Image of a union of collection of sets as union of the images

Question

I am having problems with establishing the following basic result. Actually, I found a previous post that is close in nature (it is about inverse image), but I was interested in this specific one, with the following notation, because it is the one I found in the book I am self-studying and I guess that most of my problems are actually related with the notation itself. Morevoer I would like to take it as an opportunity to find out how to write proof with equalities, because I tend in those cases to write them in a cumbersome way, with necessary and sufficient conditions.
[I assume that this is partly due to the influence of "How to prove it: a structured approach", a book that I loved, but that left me the tendency to be quite mechanical in proving any sort of result].

Theorem:
Let $X$ and $Y$ be nonempty sets and $f \in Y^X$. Prove that, for any (nonempty) classes $\mathcal{A} \subseteq 2^X$, we have $ f(\cup \mathcal{A}) = \cup \{f(A):A \in \mathcal{A} \} $

Here, it's how I approach the problem.

Tentative Proof:
First of all, by definition of (direct) image of a function, we have $$f(\cup \mathcal{A}) := \{f(x):x\in \cup \mathcal{A} \}. \hspace{1cm} (*)$$ Let $X$, $Y$ be arbitrary (nonempty) sets.
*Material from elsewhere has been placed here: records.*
(** The longest prefix of class characters: what a greedy
    [[a-zA-Z0-9_-]*] consumes. *)
Fixpoint takeId (s : string) : string :=
  match s with
  | EmptyString => EmptyString
  | String c r => if isIdChar c then String c (takeId r) else EmptyString
  end.

(** [s.match(/marker([a-zA-Z0-9_-]+)/)]: the first capture group of the
    leftmost match, for a literal [marker]; [None] stands for [null]. *)
Fixpoint matchId (marker s : string) : option string :=
  let here :=
    match stripPrefix marker s with
    | Some rest =>
        match takeId rest with
        | EmptyString => None
        | fileId => Some fileId
        end
    | None => None
    end in
  match here with
  | Some fileId => Some fileId
  | None =>
      match s with
      | EmptyString => None
      | String _ r => matchId marker r
      end
  end.

Definition presentationExport (fileId : string) : string :=
  "https://docs.google.com/presentation/d/" ++ fileId ++ "/export?format=pdf".

Definition driveDownload (fileId : string) : string :=
  "https://drive.google.com/uc?export=download&id=" ++ fileId.

(** The presentation branch: [Some] when it returns. *)
Definition presentationBranch (url : string) : option string :=
  if includes "docs.google.com/presentation" url then
    match matchId "/d/" url with
    | Some fileId => Some (presentationExport fileId)
    | None => None
    end
  else None.

(** The Drive file branch: [Some] when it returns. *)
Definition driveFileBranch (url : string) : option string :=
  if includes "drive.google.com/file/d/" url then
    match matchId "/file/d/" url with
    | Some fileId => Some (driveDownload fileId)
    | None => None
    end
  else None.

Definition getDownloadUrl (url : string) : string :=
  if String.eqb url "#" ||
     (negb (includes "docs.google.com" url) &&
      negb (includes "drive.google.com" url))
  then url
  else
    match presentationBranch url with
    | Some r => r
    | None =>
        match driveFileBranch url with
        | Some r => r
        | None =>
            if includes "drive.google.com/drive/folders/" url then url
            else url
        end
    end.

End CourseMaterial.

(** ** Reading an encoded name back *)

Module UriDecode.

(** The value of an upper-case hexadecimal digit. *)
Definition unhex (c : ascii) : N :=
  let n := JsString.code c in
  if (n <? 58)%N then (n - 48)%N else (n - 55)%N.

(** Reads back the first code unit [Uri.encodeChar] wrote, with the rest
    of the string.  Used to show that the encoding loses nothing. *)
Definition decodeChar (s : string) : option (ascii * string) :=
  match s with
  | EmptyString => None
  | String c rest =>
      if Ascii.eqb c "%" then
        match rest with
        | String h1 (String h2 rest1) =>
            let b := (16 * unhex h1 + unhex h2)%N in
            if (b <? 128)%N then Some (ascii_of_N b, rest1)
            else
              match rest1 with
              | String _ (String h3 (String h4 rest2)) =>
                  Some (ascii_of_N ((b - 192) * 64 +
                                    (16 * unhex h3 + unhex h4 - 128)),
                        rest2)
              | _ => None
              end
        | _ => None
        end
      else Some (c, rest)
  end.

End UriDecode.

(** * Properties *)

Module JsStringFacts.
Import JsString.

Lemma isWhiteSpace_lowerChar (c : ascii) :
  isWhiteSpace (lowerChar c) = isWhiteSpace c.
Proof.
  destruct c as [[] [] [] [] [] [] [] []]; vm_compute; reflexivity.
Qed.

Lemma toLowerCase_empty_inv (s : string) :
  toLowerCase s = EmptyString -> s = EmptyString.
Proof. destruct s; simpl; [reflexivity | discriminate]. Qed.

Lemma trimStart_toLowerCase (s : string) :
  trimStart (toLowerCase s) = toLowerCase (trimStart s).
Proof.
  induction s as [| c r IH]; simpl; [reflexivity |].
  rewrite isWhiteSpace_lowerChar.
  destruct (isWhiteSpace c); [exact IH | reflexivity].
Qed.

Lemma trimEnd_toLowerCase (s : string) :
  trimEnd (toLowerCase s) = toLowerCase (trimEnd s).
Proof.
  induction s as [| c r IH]; simpl; [reflexivity |].
  rewrite IH, isWhiteSpace_lowerChar.
  destruct (trimEnd r) as [| d r'] eqn:E; simpl.
  - destruct (isWhiteSpace c); reflexivity.
  - reflexivity.
Qed.

(** Lower-casing and trimming commute. *)
Lemma trim_toLowerCase (s : string) :
  trim (toLowerCase s) = toLowerCase (trim s).
Proof.
  unfold trim. rewrite trimStart_toLowerCase. apply trimEnd_toLowerCase.
Qed.

End JsStringFacts.

(** The source's key and the specification's normal form coincide. *)
Lemma normalize_trimmedFolded (s : string) : normalize s = trimmedFolded s.
Proof. apply JsStringFacts.trim_toLowerCase. Qed.

Lemma nameMatches_iff (name : string) (e : BioEntry) :
  nameMatches name e = true <-> normalize (entry_name e) = normalize name.
Proof. unfold nameMatches. apply String.eqb_eq. Qed.

(** ** Name matching *)

(** C4.  Name matching is case-insensitive and whitespace-trimmed: the
    roster name "  Jane Doe " matches an entry named "Jane Doe"; for any
    two names the predicate of the lookup holds exactly when their trimmed,
    case-folded forms are equal; and the lookup finds an entry exactly
    when some entry of the bios file has the same trimmed, case-folded
    name as the name looked up. *)
Theorem name_matching_trim_casefold :
  (forall title bio,
      nameMatches "  Jane Doe " (mkBioEntry "Jane Doe" title bio) = true) /\
  (forall name e,
      nameMatches name e = true <->
      trimmedFolded (entry_name e) = trimmedFolded name) /\
  (forall data name,
      getInstructorInfo data name <> None <->
      exists e, In e (biosOf data) /\
                trimmedFolded (entry_name e) = trimmedFolded name).
Proof.
  split; [| split].
  - intros title bio. vm_compute. reflexivity.
  - intros name e. rewrite nameMatches_iff, !normalize_trimmedFolded.
    reflexivity.
  - intros data name. unfold getInstructorInfo.
    destruct (find (nameMatches name) (biosOf data)) as [m |] eqn:F.
    + split; [intros _ | intros _; discriminate].
      apply find_some in F. destruct F as [Hin Hm].
      exists m. split; [exact Hin |].
      apply nameMatches_iff in Hm.
      now rewrite !normalize_trimmedFolded in Hm.
    + split; [intros H; now elim H |].
      intros [e [Hin He]]. exfalso.
      pose proof (find_none _ _ F e Hin) as Hn.
      assert (nameMatches name e = true) as Ht.
      { apply nameMatches_iff. now rewrite !normalize_trimmedFolded. }
      congruence.
Qed.

(** ** First match wins *)

Lemma find_first_match {A : Type} (f : A -> bool) (before after : list A)
  (x : A) :
  (forall d, In d before -> f d = false) -> f x = true ->
  find f (before ++ x :: after) = Some x.
Proof.
  intros Hb Hx. induction before as [| d before IH]; simpl.
  - now rewrite Hx.
  - rewrite (Hb d (or_introl eq_refl)). apply IH.
    intros d' Hd'. apply Hb. now right.
Qed.

Lemma scan_find (name : string) (es : list BioEntry) :
  Reconciler.scan (trimmedFolded name) es = find (nameMatches name) es.
Proof.
  induction es as [| e es IH]; simpl; [reflexivity |].
  unfold nameMatches at 1. rewrite IH, !normalize_trimmedFolded. reflexivity.
Qed.

(** C5.  When several entries of the bios file have the same normalized
    name, the lookup for a roster person resolves to the first of them in
    file order: if an entry matches and no entry before it does, the page's
    lookup answers with that entry's bio and title and the reconciler's
    scan answers with that entry, whatever entries follow it. *)
Theorem first_match_wins (data : BiosData) (name : string)
  (before after : list BioEntry) (e : BioEntry) :
  biosOf data = (before ++ e :: after)%list ->
  nameMatches name e = true ->
  (forall d, In d before -> nameMatches name d = false) ->
  getInstructorInfo data name =
    Some {| info_bio := orEmpty (entry_bio e);
            info_title := orEmpty (entry_title e) |} /\
  Reconciler.scan (trimmedFolded name) (biosOf data) = Some e.
Proof.
  intros Hd He Hb.
  assert (find (nameMatches name) (biosOf data) = Some e) as F.
  { rewrite Hd. now apply find_first_match. }
  split.
  - unfold getInstructorInfo. now rewrite F.
  - now rewrite scan_find.
Qed.

(** Two entries with the same normalized name; the roster spells the name
    a third way.  The first entry is the one selected. *)
Lemma first_match_wins_witness :
  getInstructorInfo
    (mkBiosData (Some [ mkBioEntry "Jane Doe" (Some "Professor") (Some "First");
                        mkBioEntry "jane doe " None (Some "Second") ]))
    " JANE DOE" =
    Some {| info_bio := "First"; info_title := "Professor" |} /\
  Reconciler.scan (trimmedFolded " JANE DOE")
    [ mkBioEntry "Jane Doe" (Some "Professor") (Some "First");
      mkBioEntry "jane doe " None (Some "Second") ] =
    Some (mkBioEntry "Jane Doe" (Some "Professor") (Some "First")).
Proof.
  apply (first_match_wins
           (mkBiosData
              (Some [ mkBioEntry "Jane Doe" (Some "Professor") (Some "First");
                      mkBioEntry "jane doe " None (Some "Second") ]))
           " JANE DOE" []
           [ mkBioEntry "jane doe " None (Some "Second") ]
           (mkBioEntry "Jane Doe" (Some "Professor") (Some "First"))).
  - reflexivity.
  - vm_compute. reflexivity.
  - intros d [].
Defined.

(** ** What the page shows for an instructor *)

Lemma truthy_false (s : string) : JsString.truthy s = false -> s = EmptyString.
Proof. destruct s; simpl; [reflexivity | discriminate]. Qed.

Lemma orEmpty_truthy (x : option string) :
  JsString.truthy (orEmpty x) = true -> x = Some (orEmpty x).
Proof.
  destruct x as [s |]; simpl; [| discriminate].
  destruct (JsString.truthy s) eqn:T; simpl; [reflexivity | discriminate].
Qed.

Lemma orEmpty_empty (x : option string) :
  orEmpty x = EmptyString <-> x = None \/ x = Some EmptyString.
Proof.
  destruct x as [s |]; simpl.
  - destruct (JsString.truthy s) eqn:T.
    + split.
      * intros ->. discriminate.
      * intros [H | H]; [discriminate | now inversion H].
    + apply truthy_false in T. subst. split; [now right | reflexivity].
  - split; [now left | reflexivity].
Qed.

Lemma instructors_nonempty (staff : CanvasStaffData) (bios : BiosData) :
  canvasInstructors staff <> [] ->
  instructors staff bios = map (instructorCard bios) (canvasInstructors staff).
Proof.
  unfold instructors. destruct (canvasInstructors staff); [congruence |].
  reflexivity.
Qed.

Lemma displayedBio_found (bios : BiosData) (name : string) (e : BioEntry) :
  find (nameMatches name) (biosOf bios) = Some e ->
  displayedBio (getInstructorInfo bios name) =
    if JsString.truthy (orEmpty (entry_bio e)) then orEmpty (entry_bio e)
    else bioNotAvailable.
Proof. intros F. unfold getInstructorInfo. now rewrite F. Qed.

Lemma displayedBio_not_found (bios : BiosData) (name : string) :
  find (nameMatches name) (biosOf bios) = None ->
  displayedBio (getInstructorInfo bios name) = bioNotAvailable.
Proof. intros F. unfold getInstructorInfo. now rewrite F. Qed.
Let $f$ be an arbitrary function that maps from $X$ to $Y$ and let $\mathcal{A}$ be a family of sets, subset of the powerset of $X$. By $(*)$, the result we have to prove becomes $$ \{f(x):x \in \cup \mathcal{A} \} = \cup \{ f(A):A \in \mathcal{A}\} \hspace{1cm} (1)$$ In order to prove it, rephrase $(1)$ as $$ \forall y ( y \in \{f(x):x \in \cup \mathcal{A} \} \leftrightarrow y \in \cup \{ f(A):A \in \mathcal{A}\}). \hspace{1cm} (2)$$ We start by proving the necessary condition. Let $y$ be an arbitrary element and assume that $y$ is a member of $\{f(x):x \in \cup \mathcal{A} \}$. This means that $\exists x(x \in \cup \mathcal{A} \land y=x)$. At the same time, we have to prove that $\exists A(A \in \mathcal{A} \land y\in f(A))$.

And here I got stuck...

I really don't see how from my premises I can get the desired result. Indeed, what $A$ should be?
I assume there is a problem with the way in which I translate the problem in logical terms.

Answer 1

You’re confusing yourself by using more notation than is necessary. Suppose that $y\in f\left[\bigcup\mathscr{A}\right]$; then by definition there is an $x\in\bigcup\mathscr{A}$ such that $y=f(x)$. By the definition of union we know that $x\in A_x$ for some $A_x\in\mathscr{A}$, so $y=f(x)\in f[A_x]\subseteq\bigcup\left\{f[A]:A\in\mathscr{A}\right\}$. Since $y$ was arbitrary, this shows that

$$f\left[\bigcup\mathscr{A}\right]\subseteq\bigcup\left\{f[A]:A\in\mathscr{A}\right\}\;.$$

That’s all you have to say, and it’s far more readable than something cluttered with quantifiers and other formal logical notation.

The argument to show the reverse inclusion is essentially just running the same steps in reverse.

Answer 2

The following are equivalent: $$y\in f\left(\bigcup\mathcal{A}\right)\\\exists x\in\bigcup\mathcal{A}:y=f(x)\\\exists A\in\mathcal A:\exists x\in A:y=f(x)\\\exists A\in\mathcal{A}:y\in f(A)\\y\in\bigcup\{f(A):A\in\mathcal{A}\}$$ You should be able to justify each step by definition of union or image.

Answer 3

$$\frac{f(A)\subseteq B}{A\subseteq f^{-1}(B)}$$

Hence direct image is left-adjoint to inverse image, hence it preserves colimits, thus in particular it preserves unions.